## Task statement
Every line in the records below between the one holding "intros [Hon Hix" and the one holding "intros [Hon _", inclusive, is to be set down exactly; all other lines are to be left out.

(Saved data entries)
Lemma ParseNextKey_item (it : Iter) (j : nat) :
  ready it j -> (j < length items)%nat ->
  exists it', ParseNextKey it = Some (it', true) /\ at_item it' j.
Proof.
  intros [Hon Hix _ Hnx Hkey] Hlt. pose proof data_length as Hd. unfold ParseNextKey. rewrite Hnx. cbn [mbind option_bind].
  destruct (lookup_lt_is_Some_2 items j Hlt) as [[s [k v]] Hj]. rewrite Hj in Hkey. simpl in Hkey. destruct Hkey as [Hsk Htk].
  pose proof (off_lt items j (length items) ltac:(lia) Hlt) as Hol. rewrite off_all in Hol.
  rewrite (on_restarts it Hon), (on_data it Hon), (proj2 (Z.leb_gt _ _)) by lia.
  rewrite window. rewrite (drop_S _ _ _ Hj).
  change (body ((s, (k, v)) :: ?l)) with (item_bytes (s, (k, v)) ++ body l).
  destruct (chained_at items [] j s k v (br_chain _ _ _ Hrep) Hj) as [Hs _].
  destruct (data_item j s k v Hj) as (l & r & Hdata & Hll & Hlb).
  pose proof (off_S items j _ Hj) as HoS. pose proof (off_le items (S j)) as HleS.
  assert (length (body (drop (S j) items)) = length (body items) - off items (S j))%nat as Hrest
    by (rewrite <- off_drop, length_drop; done).
  pose proof (item_bytes_length s k v) as Hil. rewrite length_drop in Hil, Hll, Hlb.
  pose proof (chained_length items [] j s k v (br_chain _ _ _ Hrep) Hj) as Hkl. simpl in Hkl.
  rewrite DecodeEntry_item; [|done|lia|rewrite length_app; lia].
  rewrite (proj2 (Z.ltb_ge _ _)) by lia.
  rewrite !length_app, length_drop, Hrest.
  rewrite (sub_data l (drop s k) (v ++ r)); [|done|lia|rewrite length_drop; lia]. cbn [mbind option_bind].
  rewrite !Nat2Z.id, Htk, take_drop.
  match goal with |- context [restart_loop _ ?i] => set (it1 := i) end.
  destruct (restart_loop_ok (S (Z.to_nat (num_restarts_ it))) it1) as (i & -> & Hi);
    [by destruct Hon|done|simpl; rewrite (on_num it Hon); destruct Hix; lia|].
  simpl. eexists. split; [done|]. split; [by destruct Hon|done| |done].
  exists s, v. split; [done|]. simpl. do 2 f_equal. lia.
Qed.
Lemma ParseNextKey_end (it : Iter) :
  ready it (length items) -> exists it', ParseNextKey it = Some (it', false) /\ block_at it' None.
Proof.
  intros [Hon _ _ Hnx _]. unfold ParseNextKey. rewrite Hnx, off_all. cbn [mbind option_bind].
  rewrite (on_restarts it Hon), Z.leb_refl. eexists. split; [done|]. split; [by destruct Hon|done].
Qed.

## Solution to the problem
  intros [Hon Hix _ Hnx Hkey] Hlt. pose proof data_length as Hd. unfold ParseNextKey. rewrite Hnx. cbn [mbind option_bind].
  destruct (lookup_lt_is_Some_2 items j Hlt) as [[s [k v]] Hj]. rewrite Hj in Hkey. simpl in Hkey. destruct Hkey as [Hsk Htk].
  pose proof (off_lt items j (length items) ltac:(lia) Hlt) as Hol. rewrite off_all in Hol.
  rewrite (on_restarts it Hon), (on_data it Hon), (proj2 (Z.leb_gt _ _)) by lia.
  rewrite window. rewrite (drop_S _ _ _ Hj).
  change (body ((s, (k, v)) :: ?l)) with (item_bytes (s, (k, v)) ++ body l).
  destruct (chained_at items [] j s k v (br_chain _ _ _ Hrep) Hj) as [Hs _].
  destruct (data_item j s k v Hj) as (l & r & Hdata & Hll & Hlb).
  pose proof (off_S items j _ Hj) as HoS. pose proof (off_le items (S j)) as HleS.
  assert (length (body (drop (S j) items)) = length (body items) - off items (S j))%nat as Hrest
    by (rewrite <- off_drop, length_drop; done).
  pose proof (item_bytes_length s k v) as Hil. rewrite length_drop in Hil, Hll, Hlb.
  pose proof (chained_length items [] j s k v (br_chain _ _ _ Hrep) Hj) as Hkl. simpl in Hkl.
  rewrite DecodeEntry_item; [|done|lia|rewrite length_app; lia].
  rewrite (proj2 (Z.ltb_ge _ _)) by lia.
  rewrite !length_app, length_drop, Hrest.
  rewrite (sub_data l (drop s k) (v ++ r)); [|done|lia|rewrite length_drop; lia]. cbn [mbind option_bind].
  rewrite !Nat2Z.id, Htk, take_drop.
  match goal with |- context [restart_loop _ ?i] => set (it1 := i) end.
  destruct (restart_loop_ok (S (Z.to_nat (num_restarts_ it))) it1) as (i & -> & Hi);
    [by destruct Hon|done|simpl; rewrite (on_num it Hon); destruct Hix; lia|].
  simpl. eexists. split; [done|]. split; [by destruct Hon|done| |done].
  exists s, v. split; [done|]. simpl. do 2 f_equal. lia.
Qed.
Lemma ParseNextKey_end (it : Iter) :
  ready it (length items) -> exists it', ParseNextKey it = Some (it', false) /\ block_at it' None.
Proof.
  intros [Hon _ _ Hnx _]. unfold ParseNextKey. rewrite Hnx, off_all. cbn [mbind option_bind].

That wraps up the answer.